■ Work task
Reproduce exactly the line containing "port PYTHON_DEBUGPY_PORTS) eqn:Hp." and every line after it, through the last line of the records below; add nothing.
______
(** The second resolution of a proxy's name is not checked: the broker dials the
    metadata service. *)
Lemma proxy_rebinding_is_dialled :
  (handle_broker_connection demo_resolver (λ _ _, true) rebinding_proxy no_terminal
     "api.example.com" 443 None proxy_config empty_state).2
  = ReplyConnected (ViaProxy "http://u:p@proxy.example:3128" (V4 [169; 254; 169; 254]) 3128).
Proof. vm_compute. reflexivity. Qed.

(** Quotas bite: once the bytes recorded for a host that matches a quota
    pattern reach the limit, every request to any host matching that pattern is
    denied, whatever the policy, token or terminal say. *)
Theorem quota_denies t host port token config st pat limit h s :
  (∀ k v, transfer st !! k = Some v → 0 ≤ bytes_tx v ∧ 0 ≤ bytes_rx v) →
  quotas config !! pat = Some limit → limit ≤ u64_max →
  domain_matches_pattern host pat = true →
  transfer st !! h = Some s → domain_matches_pattern h pat = true →
  limit ≤ bytes_tx s + bytes_rx s →
  request_allowed t host port token config st = (st, false).
Proof.
  intros Hpos Hq Hl Hm Ht Hmh Hused. unfold request_allowed.
  destruct (is_loopback_host host && _); [done|].
  assert (existsb (λ '(pat0, limit0), limit0 <=? get_quota_bytes st pat0)
    (find_matching_quotas host (quotas config)) = true) as ->; [|done].
  apply existsb_true. exists (pat, limit). rewrite elem_find_matching. split; [done|].
  apply Z.leb_le. destruct (Hpos h s Ht) as [Htx Hrx].
  pose proof (quota_bytes_lower st pat h s Ht Hmh Htx Hrx Hpos). lia.
Qed.

Lemma quota_denies_witness :
  request_allowed no_terminal "api.example.com" 443 None demo_config
    (add_domain_transfer "API.example.com " 900 100 empty_state)
  = (add_domain_transfer "API.example.com " 900 100 empty_state, false).
Proof.
  apply (quota_denies _ _ _ _ _ _ "example.com" 1000 "api.example.com" (mk_stats 1 900 100));
    try (vm_compute; first [reflexivity | discriminate]).
  intros k v. change (transfer (add_domain_transfer "API.example.com " 900 100 empty_state))
    with ({["api.example.com" := mk_stats 1 900 100]} : gmap string DomainStats).
  intros H. apply lookup_singleton_Some in H as [_ <-]. split; discriminate.
Defined.

(** The debug guard blocks exactly the isolated debugger ports that are
    neither whitelisted nor presented with the session token, and names the
    service it protects. *)
Theorem check_access_spec g port token :
  (check_access g port token = PortAllowed ↔
   is_debug_port g port = false ∨ mem_Z port (whitelisted g) = true
   ∨ (∃ tok, token = Some tok ∧ trim tok = session_token g))
  ∧ (∀ p s, check_access g port token = PortBlocked p s →
       p = port ∧ identify_service port = Some s).
Proof.
  assert (∀ a b, mem_Z port a = true → (forallb (λ x, negb (mem_Z x b)) a = true) →
    mem_Z port b = false) as Hdisj.
  { intros a b Ha Hab. unfold mem_Z in Ha. apply existsb_true in Ha as (x & Hin & Hx).
    apply Z.eqb_eq in Hx as <-. rewrite forallb_forall in Hab.
    apply list_elem_of_In, Hab in Hin. by apply negb_true_iff. }
  unfold check_access, is_debug_port, identify_service.
  destruct (mem_Z port (whitelisted g)); [split; [intuition|done]|].
  destruct (match token with Some t => _ | None => _ end) eqn:Et.
  { destruct token as [tok|]; [|done]. apply String.eqb_eq in Et.
    split; [|done]. split; [|done]. intros _. right; right. eauto. }
  assert (¬ ∃ tok, token = Some tok ∧ trim tok = session_token g) as Hno.
  { intros (tok & -> & Htok). apply String.eqb_eq in Htok. congruence. }
  destruct (mem_Z port CHROME_DEVTOOLS_PORTS) eqn:Hc.
  { pose proof (Hdisj _ NODE_INSPECT_PORTS Hc eq_refl) as ->.
    pose proof (Hdisj _ PYTHON_DEBUGPY_PORTS Hc eq_refl) as ->.
    rewrite !andb_false_r, andb_true_r.
    destruct (isolate_devtools _); split; intuition congruence. }
  rewrite !andb_false_r. destruct (mem_Z port NODE_INSPECT_PORTS) eqn:Hn.
  { pose proof (Hdisj _ PYTHON_DEBUGPY_PORTS Hn eq_refl) as ->.
    rewrite !andb_false_r, andb_true_r.
    destruct (isolate_node_inspect _); split; intuition congruence. }
  rewrite !andb_false_r. destruct (mem_Z port PYTHON_DEBUGPY_PORTS) eqn:Hp.
  - rewrite andb_true_r. destruct (isolate_debugpy _); split; intuition congruence.
  - rewrite !andb_false_r. split; intuition congruence.
Qed.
______
■ Output of the task
  rewrite !andb_false_r. destruct (mem_Z port PYTHON_DEBUGPY_PORTS) eqn:Hp.
  - rewrite andb_true_r. destruct (isolate_debugpy _); split; intuition congruence.
  - rewrite !andb_false_r. split; intuition congruence.
Qed.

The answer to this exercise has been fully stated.